**Task description:** Without omitting anything, copy every entry word for word.

**Given data:**
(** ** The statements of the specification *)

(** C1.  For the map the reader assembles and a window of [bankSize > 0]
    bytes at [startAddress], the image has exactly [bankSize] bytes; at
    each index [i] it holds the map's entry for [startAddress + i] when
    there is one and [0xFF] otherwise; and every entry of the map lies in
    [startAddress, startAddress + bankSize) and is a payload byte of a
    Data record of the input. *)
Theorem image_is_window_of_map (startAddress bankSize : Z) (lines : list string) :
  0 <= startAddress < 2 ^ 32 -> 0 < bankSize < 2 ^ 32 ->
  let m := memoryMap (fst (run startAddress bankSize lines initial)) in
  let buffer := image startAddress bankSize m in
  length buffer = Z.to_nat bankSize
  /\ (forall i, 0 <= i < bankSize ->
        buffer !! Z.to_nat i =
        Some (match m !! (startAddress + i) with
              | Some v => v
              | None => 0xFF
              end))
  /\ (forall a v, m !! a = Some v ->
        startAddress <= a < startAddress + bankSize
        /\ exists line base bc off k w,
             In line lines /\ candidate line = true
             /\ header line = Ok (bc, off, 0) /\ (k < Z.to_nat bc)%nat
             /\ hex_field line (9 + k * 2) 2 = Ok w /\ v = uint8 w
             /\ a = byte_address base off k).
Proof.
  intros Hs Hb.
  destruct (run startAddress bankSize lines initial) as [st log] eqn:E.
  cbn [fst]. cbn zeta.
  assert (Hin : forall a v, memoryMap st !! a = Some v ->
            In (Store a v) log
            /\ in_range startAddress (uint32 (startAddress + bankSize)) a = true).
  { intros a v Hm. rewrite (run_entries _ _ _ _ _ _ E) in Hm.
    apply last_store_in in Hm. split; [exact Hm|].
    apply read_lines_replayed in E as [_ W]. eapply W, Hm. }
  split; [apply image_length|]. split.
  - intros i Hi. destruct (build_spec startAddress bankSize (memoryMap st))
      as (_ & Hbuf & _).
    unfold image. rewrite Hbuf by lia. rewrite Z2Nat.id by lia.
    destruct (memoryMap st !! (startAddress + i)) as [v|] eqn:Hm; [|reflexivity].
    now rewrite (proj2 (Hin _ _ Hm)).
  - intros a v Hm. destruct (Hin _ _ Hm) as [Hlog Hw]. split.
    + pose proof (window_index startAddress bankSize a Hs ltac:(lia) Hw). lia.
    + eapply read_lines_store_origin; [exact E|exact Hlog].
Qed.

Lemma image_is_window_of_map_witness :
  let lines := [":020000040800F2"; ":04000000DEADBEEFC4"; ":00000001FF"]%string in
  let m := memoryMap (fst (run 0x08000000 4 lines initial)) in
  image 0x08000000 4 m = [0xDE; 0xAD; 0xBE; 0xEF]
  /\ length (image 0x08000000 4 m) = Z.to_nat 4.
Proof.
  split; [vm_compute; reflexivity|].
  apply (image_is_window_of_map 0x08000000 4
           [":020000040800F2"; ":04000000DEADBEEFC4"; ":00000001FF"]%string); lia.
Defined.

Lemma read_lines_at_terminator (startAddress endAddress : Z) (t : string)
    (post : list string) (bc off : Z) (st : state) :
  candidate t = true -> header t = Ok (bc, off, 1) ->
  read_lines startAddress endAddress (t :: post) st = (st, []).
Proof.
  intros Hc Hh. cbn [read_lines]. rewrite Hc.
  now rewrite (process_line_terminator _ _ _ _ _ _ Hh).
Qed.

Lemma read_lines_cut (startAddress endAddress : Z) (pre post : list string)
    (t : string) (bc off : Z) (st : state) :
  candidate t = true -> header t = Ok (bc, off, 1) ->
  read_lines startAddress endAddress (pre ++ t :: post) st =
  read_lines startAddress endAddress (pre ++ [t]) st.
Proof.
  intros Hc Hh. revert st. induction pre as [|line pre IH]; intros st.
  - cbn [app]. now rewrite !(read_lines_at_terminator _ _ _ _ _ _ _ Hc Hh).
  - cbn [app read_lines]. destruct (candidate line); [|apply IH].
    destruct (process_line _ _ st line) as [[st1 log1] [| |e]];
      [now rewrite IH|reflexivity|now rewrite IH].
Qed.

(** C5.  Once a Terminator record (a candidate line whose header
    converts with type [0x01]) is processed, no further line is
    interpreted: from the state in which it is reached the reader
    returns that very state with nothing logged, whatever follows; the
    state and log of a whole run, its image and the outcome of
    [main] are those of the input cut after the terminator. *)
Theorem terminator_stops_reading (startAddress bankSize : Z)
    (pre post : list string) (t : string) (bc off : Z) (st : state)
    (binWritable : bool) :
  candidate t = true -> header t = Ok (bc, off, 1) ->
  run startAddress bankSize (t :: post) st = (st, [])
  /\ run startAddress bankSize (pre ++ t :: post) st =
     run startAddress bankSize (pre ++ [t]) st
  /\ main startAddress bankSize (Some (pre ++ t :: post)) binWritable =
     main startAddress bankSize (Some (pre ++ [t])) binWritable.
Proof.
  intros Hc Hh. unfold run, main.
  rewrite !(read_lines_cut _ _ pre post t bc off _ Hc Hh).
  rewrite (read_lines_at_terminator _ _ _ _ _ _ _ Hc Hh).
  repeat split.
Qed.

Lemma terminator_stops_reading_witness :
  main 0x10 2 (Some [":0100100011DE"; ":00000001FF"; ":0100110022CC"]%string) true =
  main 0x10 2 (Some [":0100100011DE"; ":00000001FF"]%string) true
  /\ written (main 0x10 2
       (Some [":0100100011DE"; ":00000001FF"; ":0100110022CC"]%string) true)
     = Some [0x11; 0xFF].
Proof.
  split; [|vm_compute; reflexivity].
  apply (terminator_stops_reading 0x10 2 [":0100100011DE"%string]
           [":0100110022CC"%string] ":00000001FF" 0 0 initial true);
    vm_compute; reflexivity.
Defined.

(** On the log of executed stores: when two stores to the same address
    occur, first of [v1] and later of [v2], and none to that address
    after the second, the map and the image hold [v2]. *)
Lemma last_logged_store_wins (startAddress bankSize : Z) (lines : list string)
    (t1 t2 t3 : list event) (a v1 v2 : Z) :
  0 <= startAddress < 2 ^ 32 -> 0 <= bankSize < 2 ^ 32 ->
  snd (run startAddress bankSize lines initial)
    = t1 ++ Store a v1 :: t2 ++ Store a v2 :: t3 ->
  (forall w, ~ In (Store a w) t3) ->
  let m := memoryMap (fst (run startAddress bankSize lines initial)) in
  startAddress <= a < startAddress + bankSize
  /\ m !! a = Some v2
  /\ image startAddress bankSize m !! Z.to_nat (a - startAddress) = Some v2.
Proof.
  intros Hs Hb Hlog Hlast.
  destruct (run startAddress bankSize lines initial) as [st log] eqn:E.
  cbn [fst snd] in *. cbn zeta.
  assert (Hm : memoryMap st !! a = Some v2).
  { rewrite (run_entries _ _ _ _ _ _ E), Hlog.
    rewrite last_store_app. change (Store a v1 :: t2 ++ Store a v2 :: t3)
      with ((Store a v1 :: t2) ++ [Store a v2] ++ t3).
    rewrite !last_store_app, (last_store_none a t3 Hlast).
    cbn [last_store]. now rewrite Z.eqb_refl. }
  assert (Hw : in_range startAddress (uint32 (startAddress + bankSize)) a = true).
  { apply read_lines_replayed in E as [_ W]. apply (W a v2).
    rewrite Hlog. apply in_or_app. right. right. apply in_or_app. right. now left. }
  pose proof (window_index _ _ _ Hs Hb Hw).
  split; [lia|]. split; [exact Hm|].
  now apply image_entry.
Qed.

**Solution below:**
(** ** The statements of the specification *)

(** C1.  For the map the reader assembles and a window of [bankSize > 0]
    bytes at [startAddress], the image has exactly [bankSize] bytes; at
    each index [i] it holds the map's entry for [startAddress + i] when
    there is one and [0xFF] otherwise; and every entry of the map lies in
    [startAddress, startAddress + bankSize) and is a payload byte of a
    Data record of the input. *)
Theorem image_is_window_of_map (startAddress bankSize : Z) (lines : list string) :
  0 <= startAddress < 2 ^ 32 -> 0 < bankSize < 2 ^ 32 ->
  let m := memoryMap (fst (run startAddress bankSize lines initial)) in
  let buffer := image startAddress bankSize m in
  length buffer = Z.to_nat bankSize
  /\ (forall i, 0 <= i < bankSize ->
        buffer !! Z.to_nat i =
        Some (match m !! (startAddress + i) with
              | Some v => v
              | None => 0xFF
              end))
  /\ (forall a v, m !! a = Some v ->
        startAddress <= a < startAddress + bankSize
        /\ exists line base bc off k w,
             In line lines /\ candidate line = true
             /\ header line = Ok (bc, off, 0) /\ (k < Z.to_nat bc)%nat
             /\ hex_field line (9 + k * 2) 2 = Ok w /\ v = uint8 w
             /\ a = byte_address base off k).
Proof.
  intros Hs Hb.
  destruct (run startAddress bankSize lines initial) as [st log] eqn:E.
  cbn [fst]. cbn zeta.
  assert (Hin : forall a v, memoryMap st !! a = Some v ->
            In (Store a v) log
            /\ in_range startAddress (uint32 (startAddress + bankSize)) a = true).
  { intros a v Hm. rewrite (run_entries _ _ _ _ _ _ E) in Hm.
    apply last_store_in in Hm. split; [exact Hm|].
    apply read_lines_replayed in E as [_ W]. eapply W, Hm. }
  split; [apply image_length|]. split.
  - intros i Hi. destruct (build_spec startAddress bankSize (memoryMap st))
      as (_ & Hbuf & _).
    unfold image. rewrite Hbuf by lia. rewrite Z2Nat.id by lia.
    destruct (memoryMap st !! (startAddress + i)) as [v|] eqn:Hm; [|reflexivity].
    now rewrite (proj2 (Hin _ _ Hm)).
  - intros a v Hm. destruct (Hin _ _ Hm) as [Hlog Hw]. split.
    + pose proof (window_index startAddress bankSize a Hs ltac:(lia) Hw). lia.
    + eapply read_lines_store_origin; [exact E|exact Hlog].
Qed.

Lemma image_is_window_of_map_witness :
  let lines := [":020000040800F2"; ":04000000DEADBEEFC4"; ":00000001FF"]%string in
  let m := memoryMap (fst (run 0x08000000 4 lines initial)) in
  image 0x08000000 4 m = [0xDE; 0xAD; 0xBE; 0xEF]
  /\ length (image 0x08000000 4 m) = Z.to_nat 4.
Proof.
  split; [vm_compute; reflexivity|].
  apply (image_is_window_of_map 0x08000000 4
           [":020000040800F2"; ":04000000DEADBEEFC4"; ":00000001FF"]%string); lia.
Defined.

Lemma read_lines_at_terminator (startAddress endAddress : Z) (t : string)
    (post : list string) (bc off : Z) (st : state) :
  candidate t = true -> header t = Ok (bc, off, 1) ->
  read_lines startAddress endAddress (t :: post) st = (st, []).
Proof.
  intros Hc Hh. cbn [read_lines]. rewrite Hc.
  now rewrite (process_line_terminator _ _ _ _ _ _ Hh).
Qed.

Lemma read_lines_cut (startAddress endAddress : Z) (pre post : list string)
    (t : string) (bc off : Z) (st : state) :
  candidate t = true -> header t = Ok (bc, off, 1) ->
  read_lines startAddress endAddress (pre ++ t :: post) st =
  read_lines startAddress endAddress (pre ++ [t]) st.
Proof.
  intros Hc Hh. revert st. induction pre as [|line pre IH]; intros st.
  - cbn [app]. now rewrite !(read_lines_at_terminator _ _ _ _ _ _ _ Hc Hh).
  - cbn [app read_lines]. destruct (candidate line); [|apply IH].
    destruct (process_line _ _ st line) as [[st1 log1] [| |e]];
      [now rewrite IH|reflexivity|now rewrite IH].
Qed.

(** C5.  Once a Terminator record (a candidate line whose header
    converts with type [0x01]) is processed, no further line is
    interpreted: from the state in which it is reached the reader
    returns that very state with nothing logged, whatever follows; the
    state and log of a whole run, its image and the outcome of
    [main] are those of the input cut after the terminator. *)
Theorem terminator_stops_reading (startAddress bankSize : Z)
    (pre post : list string) (t : string) (bc off : Z) (st : state)
    (binWritable : bool) :
  candidate t = true -> header t = Ok (bc, off, 1) ->
  run startAddress bankSize (t :: post) st = (st, [])
  /\ run startAddress bankSize (pre ++ t :: post) st =
     run startAddress bankSize (pre ++ [t]) st
  /\ main startAddress bankSize (Some (pre ++ t :: post)) binWritable =
     main startAddress bankSize (Some (pre ++ [t])) binWritable.
Proof.
  intros Hc Hh. unfold run, main.
  rewrite !(read_lines_cut _ _ pre post t bc off _ Hc Hh).
  rewrite (read_lines_at_terminator _ _ _ _ _ _ _ Hc Hh).
  repeat split.
Qed.

Lemma terminator_stops_reading_witness :
  main 0x10 2 (Some [":0100100011DE"; ":00000001FF"; ":0100110022CC"]%string) true =
  main 0x10 2 (Some [":0100100011DE"; ":00000001FF"]%string) true
  /\ written (main 0x10 2
       (Some [":0100100011DE"; ":00000001FF"; ":0100110022CC"]%string) true)
     = Some [0x11; 0xFF].
Proof.
  split; [|vm_compute; reflexivity].
  apply (terminator_stops_reading 0x10 2 [":0100100011DE"%string]
           [":0100110022CC"%string] ":00000001FF" 0 0 initial true);
    vm_compute; reflexivity.
Defined.

(** On the log of executed stores: when two stores to the same address
    occur, first of [v1] and later of [v2], and none to that address
    after the second, the map and the image hold [v2]. *)
Lemma last_logged_store_wins (startAddress bankSize : Z) (lines : list string)
    (t1 t2 t3 : list event) (a v1 v2 : Z) :
  0 <= startAddress < 2 ^ 32 -> 0 <= bankSize < 2 ^ 32 ->
  snd (run startAddress bankSize lines initial)
    = t1 ++ Store a v1 :: t2 ++ Store a v2 :: t3 ->
  (forall w, ~ In (Store a w) t3) ->
  let m := memoryMap (fst (run startAddress bankSize lines initial)) in
  startAddress <= a < startAddress + bankSize
  /\ m !! a = Some v2
  /\ image startAddress bankSize m !! Z.to_nat (a - startAddress) = Some v2.
Proof.
  intros Hs Hb Hlog Hlast.
  destruct (run startAddress bankSize lines initial) as [st log] eqn:E.
  cbn [fst snd] in *. cbn zeta.
  assert (Hm : memoryMap st !! a = Some v2).
  { rewrite (run_entries _ _ _ _ _ _ E), Hlog.
    rewrite last_store_app. change (Store a v1 :: t2 ++ Store a v2 :: t3)
      with ((Store a v1 :: t2) ++ [Store a v2] ++ t3).
    rewrite !last_store_app, (last_store_none a t3 Hlast).
    cbn [last_store]. now rewrite Z.eqb_refl. }
  assert (Hw : in_range startAddress (uint32 (startAddress + bankSize)) a = true).
  { apply read_lines_replayed in E as [_ W]. apply (W a v2).
    rewrite Hlog. apply in_or_app. right. right. apply in_or_app. right. now left. }
  pose proof (window_index _ _ _ Hs Hb Hw).
  split; [lia|]. split; [exact Hm|].
  now apply image_entry.
Qed.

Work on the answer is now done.